Design: Seventy-four pediatricians and 637 of their patients were randomized to receive two asthma seminars or no educational programs and were observed for 2 years.

Setting: Physicians in the New York, NY, and Ann Arbor, MI, areas were enrolled, and, on average, 10 patients with asthma per provider were surveyed and observed for 2 years.

Patients or participants: A total of 637 subjects were enrolled, and 369 subjects remained in the study after 2 years. Of these, 279 had complete medical and survey information.

Interventions: Physicians were randomized, and then a random sample of their patients was enrolled and surveyed regarding the physician’s communication style, the child’s asthma symptoms, medical needs, and asthma care. Low income was defined as annual income of < $20,000.

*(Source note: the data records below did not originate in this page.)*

Lemma path_get_main_folder env self ws :
  SUBPATH_MU_CODE self = absolute ws -> Forall clean_component ws ->
  path_get env self (py "main") [Some []] = Ok (absolute (main_components ws)).
Proof.
  intros HMU Hws.
  destruct (path_get_resolved env self ws (py "main") [py "codeinpython_env"]
              true [] [Some []] HMU Hws eq_refl) as [_ Hget].
  { constructor; [|done]. apply clean_component_no_slash, main_folder_clean. }
  { by repeat constructor. }
  rewrite Hget. unfold place_segments. cbn [map].
  change (spec_segments env [Some []]) with [curdir].
  rewrite app_nil_r, (app_assoc ws), resolved_curdir, app_nil_r.
  fold (main_components ws).
  rewrite resolved_of_clean by (by apply main_components_clean).
  rewrite <- (app_nil_r (main_components ws)) at 1.
  by rewrite absolute_prefix.
Qed.

Lemma path_get_temp_folder env self ws :
  SUBPATH_MU_CODE self = absolute ws -> Forall clean_component ws ->
  path_get env self (py "temp") []
  = Ok (absolute (main_components ws ++ [py "temp"])).
Proof.
  intros HMU Hws.
  rewrite (path_get_place env self ws (py "temp") [py "temp"] true [] []
             HMU Hws eq_refl eq_refl).
  - unfold main_components. by rewrite <- !app_assoc.
  - constructor; [by apply clean_literal|done].
  - by repeat constructor.
Qed.


(** The content check of an archive with a manifest. *)
Lemma zip_check_content_archive env self zs members root w :
  Forall clean_component zs ->
  stat env w (absolute zs) = Some (File (Zip members)) ->
  snd (splitext (absolute zs)) = py ".zip" ->
  getinfo members CONFIG_FILENAME = Ok (Data (Some root)) ->
  zip_check_content env self (absolute zs) w = (Ok true, w).
Proof.
  intros Hzs Hstat Hext Hinfo. unfold zip_check_content.
  rewrite (proj2 (str_eqb_false (absolute zs) [])) by done. cbn [negb].
  unfold bind at 1, ret at 1. rewrite path_clean_absolute by done.
  unfold bind at 1, os_path_isfile at 1. rewrite Hstat. cbn [negb].
  unfold bind at 1, zipfile_is_zipfile at 1. rewrite Hstat.
  unfold bind at 1. unfold zip_get_version.
  unfold bind at 1, os_path_isfile at 1. rewrite Hstat.
  rewrite Hext, str_eqb_refl.
  unfold bind at 1, zipfile_ZipFile at 1. rewrite Hstat.
  rewrite bool_decide_eq_true_2 by (by eapply getinfo_namelist).
  unfold bind at 1, lift at 1. rewrite Hinfo.
  unfold xml_get_version, ET_parse. done.
Qed.

(** The run on an archive that passes the check, with the main folder in
    place: the archive is unpacked, the change-list is gone through once, in
    the order of [change_list], and the report or the copy to the archive
    slot follows. *)
Lemma update_data_from_zip_run env self ws source zs members root w :
  SUBPATH_MU_CODE self = absolute ws -> Forall clean_component ws ->
  Forall clean_component zs ->
  checked_path env self source = Ok (absolute zs) ->
  let temp := absolute (main_components ws ++ [py "temp"]) in
  let w1 := snd (shutil_rmtree_ignore_errors env temp w) in
  isdir env w1 (absolute (main_components ws)) = true ->
  stat env w1 (absolute zs) = Some (File (Zip members)) ->
  snd (splitext (absolute zs)) = py ".zip" ->
  getinfo members CONFIG_FILENAME = Ok (Data (Some root)) ->
  update_data_from_zip env self source w
  = try_finally
      (try_except
         (extractall env members temp ;;
          list_of_errors <-
            for_acc (change_list root) (apply_entry env self []) [] ;;
          report_or_archive env self (absolute zs) list_of_errors ;;
          ret (Some true))
         (install_failed env))
      (cleanup env self (absolute zs) temp) w1.
Proof.
  intros HMU Hws Hzs Hsource temp w1 Hmain Hstat Hext Hinfo.
  unfold update_data_from_zip.
  unfold bind at 1, lift at 1.
  rewrite (path_get_main_folder env self ws) by done.
  assert (Hzip :
    (if str_eqb source []
     then lift (path_get env self (py "zip install default file") [])
     else ret (path_clean env source)) = lift (Ok (absolute zs))).
  { unfold checked_path in Hsource.
    destruct (str_eqb source []); cbn [negb] in Hsource.
    - by rewrite Hsource.
    - by injection Hsource as ->. }
  rewrite Hzip. unfold bind at 1, lift at 1.
  unfold bind at 1, lift at 1.
  rewrite (path_get_temp_folder env self ws) by done. fold temp.
  unfold bind at 1.
  pose proof (rmtree_never_raises env temp w) as Hrm.
  destruct (shutil_rmtree_ignore_errors env temp w) as [o w0] eqn:Hrmtree.
  cbn [fst] in Hrm. subst o. cbn [snd] in w1. subst w1.
  unfold bind at 1.
  rewrite (zip_check_content_archive env self zs members root w0) by done.
  cbn [negb]. unfold bind at 1, os_path_exists at 1.
  unfold isdir in Hmain.
  destruct (stat env w0 (absolute (main_components ws))) as [[|?]|] eqn:Hm;
    try done.
  rewrite bool_decide_eq_true_2 by done. cbn [negb].
  unfold bind at 1, ret at 1.
  unfold try_finally, try_except.
  assert (Hinstall :
    install env self [] (absolute zs) temp w0
    = (extractall env members temp ;;
       list_of_errors <-
         for_acc (change_list root) (apply_entry env self []) [] ;;
       report_or_archive env self (absolute zs) list_of_errors ;;
       ret (Some true)) w0).
  { unfold install. unfold bind, lift, zipfile_ZipFile. rewrite Hstat.
    destruct (extractall env members temp w0) as [[[]|x] wx]; [|done].
    rewrite Hinfo. unfold ET_parse, ret. by rewrite change_list_loop. }
  by rewrite Hinstall.
Qed.
(** X20, witness: archiving a stage the remote answers with [false]. *)
Lemma archive_routes_ignore_the_flag_witness :
  is_None (uid (self demo_session)) = false
  /\ fst (api_archive_stage (scripted [reply (JBool false)]) no_entropy 9 false demo_session)
     = Returned (JObj [("id", JInt 9); ("active", JBool false)]).
Proof.
  split; [reflexivity|].
  destruct (archive_routes_ignore_the_flag (scripted [reply (JBool false)]) no_entropy
              "project.task.type" 9 false demo_session (JBool false) eq_refl) as (_ & H).
  - answered.
  - apply H. reflexivity.
Defined.

(** X22, witness: a batch of two writes the remote answers with [true]. *)
Lemma api_bulk_write_counts_the_result_witness :
  let values := [(1, [("a"%string, JInt 1)]); (2, [("b"%string, JInt 2)])] in
  truthy (uid (self demo_session)) = true
  /\ fst (api_bulk_write (scripted [reply (JBool true)]) no_entropy "project.task" values
            demo_session)
     = Raised (Sdk TypeError).
Proof.
  intros values. split; [reflexivity|].
  destruct (api_bulk_write_counts_the_result (scripted [reply (JBool true)]) no_entropy
              "project.task" values demo_session (JBool true) eq_refl) as (_ & H).
  - answered.
  - apply H. right. left. by exists true.
Defined.

(** X23, witness: a listing whose second task has an empty project pair. *)
Lemma list_tasks_all_or_nothing_witness :
  let good := JObj [("id"%string, JInt 5);
                    ("project_id"%string, JList [JInt 3; JStr "Website"]);
                    ("stage_id"%string, JList [JInt 9; JStr "Doing"])] in
  let bad := JObj [("id"%string, JInt 6); ("project_id"%string, JList [])] in
  is_None (uid (self demo_session)) = false
  /\ fst (api_list_tasks (scripted [reply (JList [good; bad])]) no_entropy TypeError (Some 3)
            demo_session)
     = Raised IndexError.
Proof.
  intros good bad. split; [reflexivity|].
  destruct (list_tasks_all_or_nothing (scripted [reply (JList [good; bad])]) no_entropy
              TypeError (Some 3) demo_session [good; bad] eq_refl) as (_ & H & _).
  - answered.
  - apply (H [good] bad []); [reflexivity| |reflexivity].
    constructor; [|constructor]. eexists. reflexivity.
Defined.

(** The cut of a deadline counts code points, as [[:10]] does, not the
    bytes of their encoding. *)
Example _normalize_task_code_points :
  String.length "été 2025-0" = 12%nat
  /\ code_points "été" = ["é"; "t"; "é"]%string
  /\ _normalize_task TypeError
       [("project_id"%string, JInt 3); ("stage_id"%string, JInt 9);
        ("date_deadline"%string, JStr "été 2025-07-01 12:00:00")]
     = Returned [("project_id"%string, JInt 3); ("stage_id"%string, JInt 9);
                 ("date_deadline"%string, JStr "été 2025-0")].
Proof. vm_compute. done. Qed.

Measurements and results: The families of 36 children (13%) had an income of < $20,000, and they were treated by 23 physicians. Low-income children in the treatment group tended to have higher levels of use of controller medications, to receive a written asthma action plan, and to miss fewer days of school, although these differences were not statistically significant compared to low-income children in the control group. However, low-income treatment group children were significantly less likely to be admitted to an emergency department (annual rate, 0.208 vs 1.441, respectively) or to a hospital (annual rate, 0 vs 0.029, respectively) for asthma care compared to children in the control group.

Conclusions: The educational program for physicians improved asthma outcomes for their low-income patients. Provider interventions targeted to these high-risk patients may diminish hospital and emergency department asthma care.